▶ _Input_
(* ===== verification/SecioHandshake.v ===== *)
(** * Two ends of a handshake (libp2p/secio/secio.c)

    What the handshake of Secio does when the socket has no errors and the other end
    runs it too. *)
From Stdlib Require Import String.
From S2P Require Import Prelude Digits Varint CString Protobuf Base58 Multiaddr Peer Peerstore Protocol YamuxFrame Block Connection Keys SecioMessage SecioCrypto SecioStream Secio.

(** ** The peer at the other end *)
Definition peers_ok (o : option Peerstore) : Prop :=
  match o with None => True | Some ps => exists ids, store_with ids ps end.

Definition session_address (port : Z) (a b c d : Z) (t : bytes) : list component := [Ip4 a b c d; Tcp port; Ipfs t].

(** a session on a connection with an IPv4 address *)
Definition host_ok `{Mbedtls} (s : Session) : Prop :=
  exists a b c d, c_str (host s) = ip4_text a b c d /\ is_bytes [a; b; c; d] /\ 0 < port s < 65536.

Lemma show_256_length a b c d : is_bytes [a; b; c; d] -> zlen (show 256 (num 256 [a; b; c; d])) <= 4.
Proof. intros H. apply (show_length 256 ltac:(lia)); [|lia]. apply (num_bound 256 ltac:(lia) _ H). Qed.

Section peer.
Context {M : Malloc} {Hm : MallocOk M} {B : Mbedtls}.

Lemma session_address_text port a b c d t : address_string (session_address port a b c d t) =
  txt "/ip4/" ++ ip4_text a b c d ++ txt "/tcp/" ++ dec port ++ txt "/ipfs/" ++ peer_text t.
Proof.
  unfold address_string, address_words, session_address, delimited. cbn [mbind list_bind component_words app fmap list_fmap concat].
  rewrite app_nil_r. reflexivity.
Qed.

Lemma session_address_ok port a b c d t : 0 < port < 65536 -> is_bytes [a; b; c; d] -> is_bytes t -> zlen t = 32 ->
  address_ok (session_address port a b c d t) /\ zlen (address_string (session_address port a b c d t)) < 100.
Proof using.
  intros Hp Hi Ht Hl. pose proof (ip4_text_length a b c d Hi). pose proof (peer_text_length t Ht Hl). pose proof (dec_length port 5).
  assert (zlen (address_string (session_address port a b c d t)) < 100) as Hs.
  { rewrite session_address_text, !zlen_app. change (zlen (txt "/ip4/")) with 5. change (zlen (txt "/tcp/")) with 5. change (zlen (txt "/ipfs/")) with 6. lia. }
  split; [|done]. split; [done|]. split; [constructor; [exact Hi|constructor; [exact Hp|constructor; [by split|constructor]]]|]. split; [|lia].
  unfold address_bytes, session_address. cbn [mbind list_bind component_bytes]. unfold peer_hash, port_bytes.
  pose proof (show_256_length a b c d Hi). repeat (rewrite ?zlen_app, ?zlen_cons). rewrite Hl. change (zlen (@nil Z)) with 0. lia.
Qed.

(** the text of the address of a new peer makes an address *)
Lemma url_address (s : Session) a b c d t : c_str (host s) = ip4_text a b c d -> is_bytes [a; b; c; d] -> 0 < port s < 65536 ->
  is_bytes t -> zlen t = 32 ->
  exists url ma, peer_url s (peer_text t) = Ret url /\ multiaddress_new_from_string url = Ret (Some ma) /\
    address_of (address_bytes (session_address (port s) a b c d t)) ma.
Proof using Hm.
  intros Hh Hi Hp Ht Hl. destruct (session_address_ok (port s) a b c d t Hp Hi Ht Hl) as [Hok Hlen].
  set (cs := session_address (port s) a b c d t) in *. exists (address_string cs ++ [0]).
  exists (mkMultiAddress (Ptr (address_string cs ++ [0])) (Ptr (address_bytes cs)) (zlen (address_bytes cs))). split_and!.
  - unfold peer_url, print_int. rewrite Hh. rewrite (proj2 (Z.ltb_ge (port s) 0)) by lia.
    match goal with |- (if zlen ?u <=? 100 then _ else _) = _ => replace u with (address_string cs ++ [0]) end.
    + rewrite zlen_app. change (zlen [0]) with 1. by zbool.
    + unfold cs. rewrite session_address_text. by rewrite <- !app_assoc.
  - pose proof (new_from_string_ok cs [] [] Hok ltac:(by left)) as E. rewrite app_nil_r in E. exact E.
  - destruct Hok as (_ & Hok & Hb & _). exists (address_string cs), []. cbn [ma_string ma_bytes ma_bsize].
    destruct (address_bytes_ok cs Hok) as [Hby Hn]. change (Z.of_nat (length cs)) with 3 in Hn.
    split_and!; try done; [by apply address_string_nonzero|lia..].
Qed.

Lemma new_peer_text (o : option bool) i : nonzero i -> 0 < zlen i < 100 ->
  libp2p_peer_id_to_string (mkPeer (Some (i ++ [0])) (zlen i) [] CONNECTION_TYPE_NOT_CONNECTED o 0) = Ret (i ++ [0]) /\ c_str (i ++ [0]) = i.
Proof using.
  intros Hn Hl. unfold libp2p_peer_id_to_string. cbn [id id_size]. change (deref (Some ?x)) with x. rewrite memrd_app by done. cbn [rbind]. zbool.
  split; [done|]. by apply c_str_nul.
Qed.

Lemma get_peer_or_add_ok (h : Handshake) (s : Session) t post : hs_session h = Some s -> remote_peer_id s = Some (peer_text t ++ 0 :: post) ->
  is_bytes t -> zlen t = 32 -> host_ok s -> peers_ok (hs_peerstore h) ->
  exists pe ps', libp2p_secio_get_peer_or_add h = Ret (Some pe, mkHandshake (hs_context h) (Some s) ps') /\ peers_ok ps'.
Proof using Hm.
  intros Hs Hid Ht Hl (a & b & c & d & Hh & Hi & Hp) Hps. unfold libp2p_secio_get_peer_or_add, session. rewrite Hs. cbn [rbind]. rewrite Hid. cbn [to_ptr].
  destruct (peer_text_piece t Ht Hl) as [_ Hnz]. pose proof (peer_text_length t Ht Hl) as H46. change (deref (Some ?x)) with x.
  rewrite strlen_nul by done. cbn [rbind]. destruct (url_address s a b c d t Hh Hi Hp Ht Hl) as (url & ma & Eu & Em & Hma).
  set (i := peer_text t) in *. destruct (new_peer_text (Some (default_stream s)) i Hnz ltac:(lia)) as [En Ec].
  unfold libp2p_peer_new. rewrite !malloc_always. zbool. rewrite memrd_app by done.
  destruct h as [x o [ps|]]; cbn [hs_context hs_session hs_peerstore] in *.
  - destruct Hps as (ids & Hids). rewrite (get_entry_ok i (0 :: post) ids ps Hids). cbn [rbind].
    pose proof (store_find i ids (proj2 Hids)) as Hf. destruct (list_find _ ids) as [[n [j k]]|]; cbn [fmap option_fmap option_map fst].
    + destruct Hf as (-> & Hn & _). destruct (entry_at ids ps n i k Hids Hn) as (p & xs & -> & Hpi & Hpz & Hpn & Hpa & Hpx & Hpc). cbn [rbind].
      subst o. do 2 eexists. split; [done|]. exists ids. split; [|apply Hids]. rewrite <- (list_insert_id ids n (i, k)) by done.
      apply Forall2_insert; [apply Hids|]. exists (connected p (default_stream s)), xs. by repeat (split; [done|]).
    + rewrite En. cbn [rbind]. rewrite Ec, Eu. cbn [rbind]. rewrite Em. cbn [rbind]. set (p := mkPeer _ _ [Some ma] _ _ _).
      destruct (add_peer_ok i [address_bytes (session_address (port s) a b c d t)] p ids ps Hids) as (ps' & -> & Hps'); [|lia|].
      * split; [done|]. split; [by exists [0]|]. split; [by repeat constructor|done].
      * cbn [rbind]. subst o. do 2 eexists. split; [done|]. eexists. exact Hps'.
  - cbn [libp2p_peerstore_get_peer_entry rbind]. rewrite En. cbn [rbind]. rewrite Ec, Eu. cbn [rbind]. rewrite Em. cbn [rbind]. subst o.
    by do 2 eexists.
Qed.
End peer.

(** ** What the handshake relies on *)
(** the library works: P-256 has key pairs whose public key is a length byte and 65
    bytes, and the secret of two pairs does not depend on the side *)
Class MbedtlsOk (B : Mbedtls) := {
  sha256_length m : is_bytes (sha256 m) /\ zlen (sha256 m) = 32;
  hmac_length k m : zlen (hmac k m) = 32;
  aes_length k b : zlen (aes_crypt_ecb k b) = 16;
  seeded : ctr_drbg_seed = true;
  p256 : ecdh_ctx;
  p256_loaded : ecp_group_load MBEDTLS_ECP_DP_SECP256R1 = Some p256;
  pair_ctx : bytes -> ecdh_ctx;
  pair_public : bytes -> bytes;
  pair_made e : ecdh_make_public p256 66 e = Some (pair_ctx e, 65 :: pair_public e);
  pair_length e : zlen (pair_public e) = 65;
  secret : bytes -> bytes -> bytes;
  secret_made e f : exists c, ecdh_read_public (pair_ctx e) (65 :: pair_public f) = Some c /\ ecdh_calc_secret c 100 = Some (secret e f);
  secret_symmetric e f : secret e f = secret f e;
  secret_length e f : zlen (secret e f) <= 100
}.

▶ _Assignment_
What is needed is an exact repetition of the lines from the first line of the records through the line containing "match o with", both ends included, and nothing more.

▶ _Exercise result_
(* ===== verification/SecioHandshake.v ===== *)
(** * Two ends of a handshake (libp2p/secio/secio.c)

    What the handshake of Secio does when the socket has no errors and the other end
    runs it too. *)
From Stdlib Require Import String.
From S2P Require Import Prelude Digits Varint CString Protobuf Base58 Multiaddr Peer Peerstore Protocol YamuxFrame Block Connection Keys SecioMessage SecioCrypto SecioStream Secio.

(** ** The peer at the other end *)
Definition peers_ok (o : option Peerstore) : Prop :=
  match o with None => True | Some ps => exists ids, store_with ids ps end.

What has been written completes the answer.